Kagoshima Prefectural Fisheries Technology and Development Center
鹿児島県赤潮情報
ホーム>よくある質問
赤潮とは,植物プランクトンが大増殖することによって海水の色が変わることをいいます。
赤潮の歴史は古く奈良時代から続く自然現象の一つとして知られていましたが,最近赤潮が大きな社会問題として取り上げられるようになったのは,赤潮がより多くの漁業被害を伴うようになったからです。
陸上の野菜や花の成長には適度の雨と日光,それと肥料が必要ですね。海水中に存在する植物プランクトンもそれと基本的には同じなのです。光合成をするための日光と適度な塩分濃度を作り出す雨,そして河川などから海域に流れ込む栄養分が肥料の代わりになります。流れ込んだ栄養分は特に湾内や海水交換の悪い場所で豊富にな
り,その結果,植物プランクトンの異常繁殖が起こります。
陸上の植物と大きく違う点は,陸上の植物が成長とともに大きくなりますが,植物プランクトンの場合,大きくなるかわりに数が増える点です。

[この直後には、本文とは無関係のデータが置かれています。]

(* ===== verification/AnalysisWork.v ===== *)
(** * AnalysisWork: materialisation as cluster work

    Models [crates/server/src/analysis_work.rs]: a region's history cut into partitions
    ([partition], [trim]), the coordinator's store of their inputs and results
    ([Artifacts]), and the handler every worker runs ([MarketWorkload]).

    The store is behind a mutex that [finish] takes twice, so a call is two steps, and
    between them anything may happen: [work_step] interleaves the calls of any number of
    workers, and the coordinator opening another candidate.  An [Arc] is a pair of its
    allocation and its content; a call holds its [Arc], so an allocation is never used
    again while it does, and allocations are numbered without reuse.

    [postcard] is the parameter [Postcard] of [Protocol]. *)
From stdpp Require Import prelude gmap sorting strings pretty relations.
From S2P Require Import Prelude Text Time Node Job Workload Protocol Market Catalog Depth Engine Series MarketKey Window Analysis Correlate Materialise.

Definition PARTITION_MARKETS : nat := 16.

Definition MarketInput : Type := MarketKey * list PriceSample * Ladder.

Record Input := {
  in_region : Region; in_markets : list MarketInput; in_windows : list Window.t; in_catalog : Catalog; in_now : Millis }.

#[export] Instance Trend_eq_dec : EqDecision Trend.
Proof. solve_decision. Defined.
#[export] Instance Cycle_eq_dec : EqDecision Cycle.
Proof. solve_decision. Defined.
#[export] Instance Point_eq_dec : EqDecision Point.
Proof. solve_decision. Defined.
#[export] Instance Ladder_eq_dec : EqDecision Ladder.
Proof. solve_decision. Defined.
#[export] Instance Depth_eq_dec : EqDecision Depth.
Proof. solve_decision. Defined.
#[export] Instance Heatmap_eq_dec : EqDecision Heatmap.
Proof. solve_decision. Defined.
#[export] Instance Association_eq_dec : EqDecision Association.
Proof. solve_decision. Defined.
#[export] Instance Swings_eq_dec : EqDecision Swings.
Proof. solve_decision. Defined.
#[export] Instance Stability_eq_dec : EqDecision Stability.
Proof. solve_decision. Defined.
#[export] Instance Spark_eq_dec : EqDecision Spark.
Proof. solve_decision. Defined.
#[export] Instance ChartPoint_eq_dec : EqDecision ChartPoint.
Proof. solve_decision. Defined.
#[export] Instance ChartSeries_eq_dec : EqDecision ChartSeries.
Proof. solve_decision. Defined.
#[export] Instance Histogram_eq_dec : EqDecision Histogram.
Proof. solve_decision. Defined.
#[export] Instance MarketState_eq_dec : EqDecision MarketState.
Proof. solve_decision. Defined.
#[export] Instance MarketWindow_eq_dec : EqDecision MarketWindow.
Proof. solve_decision. Defined.
#[export] Instance Materialised_eq_dec : EqDecision Materialised.
Proof. solve_decision. Defined.

(** ** The reduction both ends run *)
Definition reduce (input : Input) : list Materialised :=
  (fun '(key, history, ladder) => commodity key history ladder (in_catalog input) (in_windows input) (in_now input)) <$> in_markets input.

(** ** The coordinator's store *)
Abbreviation Arc := (N * Input)%type.

Record State := {
  ar_version : N; ar_algorithm : N; ar_inputs : gmap N Arc; ar_results : gmap N (list Materialised) }.
Definition Artifacts_new : State := {| ar_version := 0; ar_algorithm := 0; ar_inputs := ∅; ar_results := ∅ |}.

(** [enumerate], [i as u32] and [Arc::new]: the allocations from [heap] on. *)
Fixpoint register (i heap : N) (inputs : list Input) (m : gmap N Arc) : gmap N Arc :=
  match inputs with
  | [] => m
  | input :: rest => register (i + 1) (heap + 1) rest (<[wrap 32 i := (heap, input)]> m)
  end.

Definition begin (heap version algorithm : N) (inputs : list Input) (held : State) : N * State :=
  let registered := register 0 heap inputs ∅ in
  (wrap 16 (N.of_nat (size registered)),
   {| ar_version := version; ar_algorithm := algorithm; ar_inputs := registered; ar_results := ∅ |}).

Definition registered (held : State) (version algorithm partition : N) : option Arc :=
  if decide (ar_version held <> version \/ ar_algorithm held <> algorithm) then None else ar_inputs held !! partition.

(** The second half of [finish], under the lock again. *)
Definition file (version algorithm partition : N) (input : Arc) (rows : list Materialised) (held : State) : bool * State :=
  let same_input := match ar_inputs held !! partition with Some current => bool_decide (current.1 = input.1) | None => false end in
  if decide (ar_version held <> version \/ ar_algorithm held <> algorithm \/ same_input = false) then (false, held)
  else (true, {| ar_version := ar_version held; ar_algorithm := ar_algorithm held; ar_inputs := ar_inputs held;
                 ar_results := <[partition := rows]> (ar_results held) |}).

(** A call that nothing interrupts. *)
Definition finish (version algorithm partition : N) (rows : list Materialised) (held : State) : bool * State :=
  match registered held version algorithm partition with
  | None => (false, held)
  | Some input => if decide (rows <> reduce input.2) then (false, held) else file version algorithm partition input rows held
  end.

Definition collect (version : N) (held : State) : option (list Materialised) :=
  if decide (ar_version held <> version) then None
  else if decide (size (ar_results held) <> size (ar_inputs held)) then None
  else Some (concat (values (ar_results held))).

Definition done (held : State) : nat * nat := (size (ar_results held), size (ar_inputs held)).

Section Codec.
Context `{PI : Postcard Input, PR : Postcard (list Materialised)}.

(** [input] of [ArtifactStore]. *)
Definition artifact_input (held : State) (spec : TaskSpec) : option Bytes :=
  match spec with
  | TaskAnalysis version algorithm partition => a ← registered held version algorithm partition; to_allocvec a.2
  | _ => None
  end.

さらに,潮の流れや海上を吹く風などで,これらのプランクトンが特定の場所に集められると,海水の色が赤色〜茶褐色に変わり,私たちにも赤潮として十分水色の異常に気がつくのです。
プランクトンとは、水中で浮かんだまま生活しているすべての生き物のことで,形や大きさは関係ありません。プランクトンの中には,光合成をする植物性プランクトンと、それら植物性プランクトンなどを食べて生きている動物性プランクトンがいます。
このプランクトンが、魚たちにはとっても大切なエサの役割を果たしています。
一般に魚は鰓から海水中にとけ込んだ酸素を取り込み呼吸をしていますが,赤潮状態のようにプランクトンが高密度に存在すると,ある種のプランクトンが持つ有害成分によって鰓の組織が傷つき,その結果,酸素を取り込めなくなり死んでしまうことが明らかになっています。赤潮は普通海面付近で起こるため,天然の魚は深く潜ることなどによりそれを避けることが出来ますが,網で仕切られた養殖魚の場合,その多くが死んでしまうのです。
これまで一度発生した赤潮を特殊な粘土などで取り除く方法はありますが,残念ながら赤潮の発生自体を完全に抑える方法は今のところありません。
赤潮の発生予測ですが,はっきりと「発生する」「発生しない」とは言えません。なぜなら赤潮の発生は降雨や日射など多くの自然環境が複雑に絡み合い,それらがある種のプランクトンに合致した時に発生するからです。
いろいろな気象条件や海の様子などにいつも注意を払い,赤潮が発生しやすそうな条件を見つけ出し発生を予測することは,養殖魚を死なせないためにも今後の重要な研究課題ともいえます。